The discovery of Seale helped to revive interest in the case; Moore and Ridgen visited the U.S. Attorney Dunn Lampton, who pledged to re-open the case. Two weeks after the trip, Ladd published the first of several articles in the Jackson Free Press about the investigation and the discovery that Seale was alive. Moved by the response of people he talked to about the case, in July Thomas Moore formed the "Dee Moore Coalition for Justice in Franklin County."

Moore and Ridgen returned to Mississippi every few months to continue filming, making nine trips in total. Each time they visited Dunn Lampton, where Moore presented more of the data they had found. The Jackson Free Press continued its investigation as well, and has published a package of all of its stories on the case to keep local interest high. At the end of July 2005, the paper published Thomas Moore's response to an editorial that appeared in the Franklin Advocate, the weekly in Meadville, in which the editor said the case should not be re-opened. (Editor Mary Lou Webb of the Advocate did not publish Moore's response.)

== Indictment, trial and conviction in 2007 ==

The indictment affidavit filed January 24, 2007, in U.S. District Court in Jackson, charged Seale with two counts of kidnapping and one count of conspiracy.
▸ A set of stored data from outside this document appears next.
(** * Inline Translate: a shallow embedding of [src/main.ts]

    The plugin translates lines or selections of an editor document through
    a remote backend and writes the formatted result back into the document.
    This development embeds the settings object, the block formatter, the
    translation adapter and the line bookkeeping loop of the
    per-line command, and proves the properties the specification states
    about them. *)

From stdpp Require Import base numbers option list strings gmap fin_maps.

Open Scope nat_scope.

(** ** JavaScript strings

    A JavaScript string is a sequence of UTF-16 code units.  Property names
    and literals of the source are written as Rocq strings and converted
    with [js]. *)

Abbreviation jsstring := (list N).

Definition js (s : string) : jsstring :=
  Ascii.N_of_ascii <$> String.list_ascii_of_string s.

(** The line feed, written '\n' in the source. *)
Definition NL : N := 10%N.

(** The class [\s] of ECMAScript regular expressions: WhiteSpace and
    LineTerminator code units. *)
Definition isSpace (c : N) : bool :=
  ((9 <=? c) && (c <=? 13) || (c =? 32) || (c =? 160) || (c =? 5760)
   || (8192 <=? c) && (c <=? 8202) || (c =? 8232) || (c =? 8233)
   || (c =? 8239) || (c =? 8287) || (c =? 12288) || (c =? 65279))%N.

(** [/^\s*$/.test(line)]: without the [m] flag the anchors are the two ends
    of the string, so the test holds when every code unit is in [\s]. *)
Definition isBlank (line : jsstring) : bool := forallb isSpace line.

(** [text.split('\n')]: never empty, the empty string gives one empty
    piece. *)
Fixpoint split_nl (text : jsstring) : list jsstring :=
  match text with
  | [] => [[]]
  | c :: rest =>
      if (c =? NL)%N then [] :: split_nl rest
      else match split_nl rest with
           | piece :: pieces => (c :: piece) :: pieces
           | [] => [[c]]
           end
  end.

(** [pieces.join(sep)]. *)
Fixpoint join (sep : jsstring) (pieces : list jsstring) : jsstring :=
  match pieces with
  | [] => []
  | [piece] => piece
  | piece :: rest => piece ++ sep ++ join sep rest
  end.

(** Number of line feeds of a string. *)
Definition count_nl (text : jsstring) : nat :=
  length (filter (fun c => c = NL) text).

(** A text without line feed: one piece for [split('\n')]. *)
Definition single_line (text : jsstring) : Prop := NL ∉ text.

#[global] Instance single_line_dec text : Decision (single_line text).
Proof. unfold single_line. apply _. Defined.

(** The carriage return, written '\r'. *)
Definition CR : N := 13%N.

(** A text the editor keeps on one line: it holds no line feed and no
    carriage return. *)
Definition unbroken (text : jsstring) : Prop := (NL ∉ text) /\ (CR ∉ text).

#[global] Instance unbroken_dec text : Decision (unbroken text).
Proof. unfold unbroken. apply _. Defined.

(** The editor cuts the text it is given into lines at [\r\n], [\r] and
    [\n] (its line separator is [/\r\n?|\n/]).  [normalize_from] writes each
    of these breaks as one line feed; [afterCR] tells that the code unit
    before was a carriage return, so that a line feed that comes next is
    part of the same break. *)
Fixpoint normalize_from (afterCR : bool) (text : jsstring) : jsstring :=
  match text with
  | [] => []
  | c :: rest =>
      if (c =? CR)%N then NL :: normalize_from true rest
      else if (c =? NL)%N then
        if afterCR then normalize_from false rest
        else NL :: normalize_from false rest
      else c :: normalize_from false rest
  end.

Definition normalize (text : jsstring) : jsstring := normalize_from false text.

(** The lines the editor makes of a text. *)
Definition split_lines (text : jsstring) : list jsstring :=
  split_nl (normalize text).

Definition nonblank (text : jsstring) : Prop := isBlank text = false.

#[global] Instance nonblank_dec text : Decision (nonblank text).
Proof. unfold nonblank. apply _. Defined.

(** ** Settings

    [this.settings] is a plain object: [loadSettings] builds it with
    [Object.assign] from whatever the persistence layer returns, so a field
    can hold a value its TypeScript type excludes.  Values are strings and
    arrays of strings. *)

Inductive JsValue : Type :=
  | JStr (s : jsstring)
  | JArr (items : list jsstring).

#[global] Instance JsValue_eq_dec : EqDecision JsValue.
Proof. solve_decision. Defined.

Abbreviation JsObject := (gmap string JsValue).

Definition DEFAULT_SETTINGS : JsObject :=
  <["blockType" := JStr (js "codeblock")]>
    (<["preferredLanguages" := JArr []]>
       (<["targetLanguage" := JStr (js "en")]> ∅)).

(** [Object.assign({}, defaults, data)]: later sources win, and a [null]
    source (nothing persisted yet) is skipped. *)
Definition Object_assign (target : JsObject) (sources : list (option JsObject))
  : JsObject :=
  foldl (fun acc src => match src with
                        | Some o => o ∪ acc
                        | None => acc
                        end) target sources.

(** The plugin instance: its settings and the persisted data ([data.json],
    absent before the first save). *)
Record Plugin : Type := mkPlugin {
  settings : JsObject;
  data : option JsObject
}.

Definition loadData (p : Plugin) : option JsObject := data p.

Definition saveData (o : JsObject) (p : Plugin) : Plugin :=
  {| settings := settings p; data := Some o |}.

Definition loadSettings (p : Plugin) : Plugin :=
  {| settings := Object_assign ∅ [Some DEFAULT_SETTINGS; loadData p];
     data := data p |}.

Definition saveSettings (p : Plugin) : Plugin := saveData (settings p) p.

(** ** Block formatter *)

(** The arm the [switch (this.settings.blockType)] selects; the comparison
    is strict equality with the three literals. *)
Inductive BlockCase : Type := Codeblock | Quotation | Callout | OtherBlock.

Definition blockCase (settings : JsObject) : BlockCase :=
  match settings !! "blockType" with
  | Some (JStr b) =>
      if decide (b = js "codeblock") then Codeblock
      else if decide (b = js "quotation") then Quotation
      else if decide (b = js "callout") then Callout
      else OtherBlock
  | _ => OtherBlock
  end.

Definition quote (line : jsstring) : jsstring := js "> " ++ line.

Definition formatTranslation (settings : JsObject) (text : jsstring) : jsstring :=
  match blockCase settings with
  | Codeblock => js "```" ++ [NL] ++ text ++ [NL] ++ js "```"
  | Quotation => join [NL] (quote <$> split_nl text)
  | Callout =>
      js "> [!translation]- ..." ++ [NL] ++ join [NL] (quote <$> split_nl text)
  | OtherBlock => text
  end.

Definition getLinesAdded (settings : JsObject) : nat :=
  match blockCase settings with
  | Codeblock => 3
  | Quotation => 1
  | Callout => 2
  | OtherBlock => 1
  end.

(** Line feeds that formatting adds to a text. *)
Definition newlines_introduced (s : JsObject) (x : jsstring) : nat :=
  count_nl (formatTranslation s x) - count_nl x.

(** The text that replaces a line, and the lines it makes. *)
Definition replacement (s : JsObject) (text translated : jsstring) : jsstring :=
  text ++ [NL] ++ formatTranslation s translated ++ [NL].

(** The settings tab: [this.plugin.settings.blockType = value]. *)
Definition setBlockType (value : jsstring) (settings : JsObject) : JsObject :=
  <["blockType" := JStr value]> settings.

(** ** Settings tab *)

(** [value.split(',')], as [split_nl] with the comma for the line feed. *)
Definition COMMA : N := 44%N.

Fixpoint split_on (sep : N) (text : jsstring) : list jsstring :=
  match text with
  | [] => [[]]
  | c :: rest =>
      if (c =? sep)%N then [] :: split_on sep rest
      else match split_on sep rest with
           | piece :: pieces => (c :: piece) :: pieces
           | [] => [[c]]
           end
  end.

(** [lang.trim()]: the white space and line terminators at both ends go,
    the same code units as [\s]. *)
Fixpoint trimStart (text : jsstring) : jsstring :=
  match text with
  | c :: rest => if isSpace c then trimStart rest else text
  | [] => []
  end.

Definition trimEnd (text : jsstring) : jsstring :=
  reverse (trimStart (reverse text)).

Definition trim (text : jsstring) : jsstring := trimEnd (trimStart text).

(** A text with no white space at its start, and none at either end. *)
Definition starts_clean (text : jsstring) : Prop :=
  match text with
  | c :: _ => isSpace c = false
  | [] => True
  end.

Definition trimmed (text : jsstring) : Prop :=
  starts_clean text /\ starts_clean (reverse text).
The "introductory allegations" begin:

The White Knights of the Ku Klux Klan (WKKKK) operated in the Southern District of Mississippi and elsewhere, and was a secret organization of adult white males who, among other things, targeted for violence African Americans they believed were involved in civil rights activity in order to intimidate and retaliate against such individuals.
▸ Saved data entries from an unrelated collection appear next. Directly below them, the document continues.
(** * Anatomy tree reconstruction and schema serialization (converters.ts)

    A shallow embedding of the converter module of the props exporter:
    [convertAnatomyToTree] with its helpers [buildTreeFromAnatomy],
    [renderTree] and [compareAnatomies], the scalar formatter
    [formatYAMLValue], and the property type mapping of
    [convertToTypeScript] and [convertToJSDoc].

    The repository holds three copies of the module.  The one embedded here
    is the copy that takes the anatomy in both shapes, as an array of records
    and as an object keyed by element name, which is what the extractor of
    [code.ts] writes; line numbers in the comments are its lines.  The two
    older copies take the object only, sort its entries by path, and drop a
    node whose parent is not found.

    The converters take values of TypeScript type [any].  They are embedded
    over a small universe of JavaScript values, with property reads, truthiness,
    string conversion and strict equality written out, and with a result type
    for the [TypeError]s a read on [null] or [undefined] raises.

    Conventions of the model:
    - a string is a sequence of bytes (the UTF-8 encoding of the JavaScript
      string); every separator and reserved character the code looks for is
      ASCII, so searching and splitting agree with the code-unit version;
    - a number is an integer, printed in decimal (as JavaScript prints an
      integer below 10^21);
    - an object is the list of its own properties in [Object.keys] order;
    - the input is a tree of values: two distinct positions of it never hold
      the same object, so [===] on two objects or arrays is [false]. *)

From Stdlib Require Import String Ascii List ZArith Lia Bool Arith PeanoNat.
From Stdlib Require Import DecimalString Sorted Permutation OrderedTypeEx.
From Stdlib Require Import NArith DecimalNat DecimalZ DecimalPos FinFun.
Import ListNotations.
Open Scope string_scope.
Open Scope list_scope.

Set Implicit Arguments.
Set Warnings "-register-all".

(** String concatenation, kept apart from list concatenation. *)
Notation "a +++ b" := (String.append a b) (at level 60, right associativity).

(** ** Results of fallible code *)

Inductive result (A : Type) : Type :=
| Ok (a : A)
| Throw.

Arguments Ok {A} a.
Arguments Throw {A}.

Definition bind {A B : Type} (r : result A) (k : A -> result B) : result B :=
  match r with
  | Ok a => k a
  | Throw => Throw
  end.

Notation "x <- c ;; k" := (bind c (fun x => k))
  (at level 61, c at next level, right associativity).

Fixpoint mapM {A B : Type} (f : A -> result B) (l : list A) : result (list B) :=
  match l with
  | [] => Ok []
  | a :: rest =>
      b <- f a ;;
      bs <- mapM f rest ;;
      Ok (b :: bs)
  end.

Fixpoint foldM {A S : Type} (f : S -> A -> result S) (l : list A) (s : S) : result S :=
  match l with
  | [] => Ok s
  | a :: rest =>
      s' <- f s a ;;
      foldM f rest s'
  end.

(** ** Strings *)

Module Str.

Definition dquote : ascii := ascii_of_nat 34.
Definition backslash : ascii := ascii_of_nat 92.
Definition newline : ascii := ascii_of_nat 10.

Definition ofChar (c : ascii) : string := String c EmptyString.

(** [s.startsWith(p)] *)
Fixpoint startsWith (s p : string) : bool :=
  match p, s with
  | EmptyString, _ => true
  | String _ _, EmptyString => false
  | String a p', String b s' => Ascii.eqb a b && startsWith s' p'
  end.

(** [s.includes(p)] *)
Fixpoint includes (s p : string) : bool :=
  startsWith s p ||
  match s with
  | EmptyString => false
  | String _ s' => includes s' p
  end.

(** [s.endsWith(p)] *)
Fixpoint endsWith (s p : string) : bool :=
  String.eqb s p ||
  match s with
  | EmptyString => false
  | String _ s' => endsWith s' p
  end.

(** [s.split(sep)] for a non-empty separator: [cur] is the segment read so
    far; [skip] counts the bytes of a separator still to pass. *)
Fixpoint splitAux (sep : string) (s : string) (cur : string) (skip : nat) : list string :=
  match s with
  | EmptyString => [cur]
  | String c s' =>
      match skip with
      | S k => splitAux sep s' cur k
      | O =>
          if startsWith s sep
          then cur :: splitAux sep s' EmptyString (String.length sep - 1)
          else splitAux sep s' (cur +++ ofChar c) 0
      end
  end.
The document says that Seale and other Klan members suspected Dee of being involved with civil rights activity. Moore was included in the abduction and murder because he was a friend of Dee.

Seale was arraigned and denied bond because he was considered a flight risk: he owned no property, was a pilot, and lived in a motor home. He and his wife had already left Roxie for a brief time after the reporting team's initial July 2005 visits, according to Roxie residents. Primary testimony was from fellow Klansman Charles Marcus Edwards. After he was confronted by Thomas Moore and David Ridgen during filming of a scene in Mississippi Cold Case, state and federal officials gave him immunity from prosecution to tell the full story of what happened.

Seale was convicted of kidnapping and conspiracy on June 14, 2007, by a federal jury. On August 24, 2007, Seale was sentenced to serve three life terms for his crimes.
Judge Wingate said that he took into account Seale's advanced age and poor health, but added, "Then I had to take a look at the crime itself, the horror, the ghastliness of it." Seale was imprisoned for a year at a medical facility.

Seale's conviction was overturned on September 9, 2008, by the 5th US Circuit Court of Appeals. The court ruled that the lower court had failed to recognize the statute of limitations for kidnapping had expired. At the time of the kidnapping, the act was a capital crime under federal law; capital crimes have no statute of limitations. However, in the 1970s Congress and the Supreme Court redefined kidnapping as a non-capital crime, with a statute of limitations. The lower court did not apply the newer statute of limitations, while the appeals court did. The prosecutors asked the appeals court to reconsider the ruling, and the court agreed to do so en banc.

On June 5, 2009, the en banc panel of 5th Circuit judges ruled in an evenly divided decision on the matter, thus upholding the district court's decision. Seale's three convictions and sentences were re-instated. On motion of defense counsel, the 5th Circuit asked the US Supreme Court to review the case. On November 2, 2009, the Supreme Court declined to hear the case, letting the lower rulings stand.

==Death==
Seale died in prison on August 2, 2011. He had been serving his sentence at FCI Terre Haute.

==Representation in other media==
- The documentary Mississippi Cold Case (2007) was produced by the Canadian Broadcasting Company, and was David Ridgen's first introduction to the Dee-Moore case.
- The six part podcast Someone Knows Something was produced by the Canadian Broadcasting Company, and features Thomas Moore and David Ridgen attempting to find justice for Moore's brother, Charles Moore, in the modern day.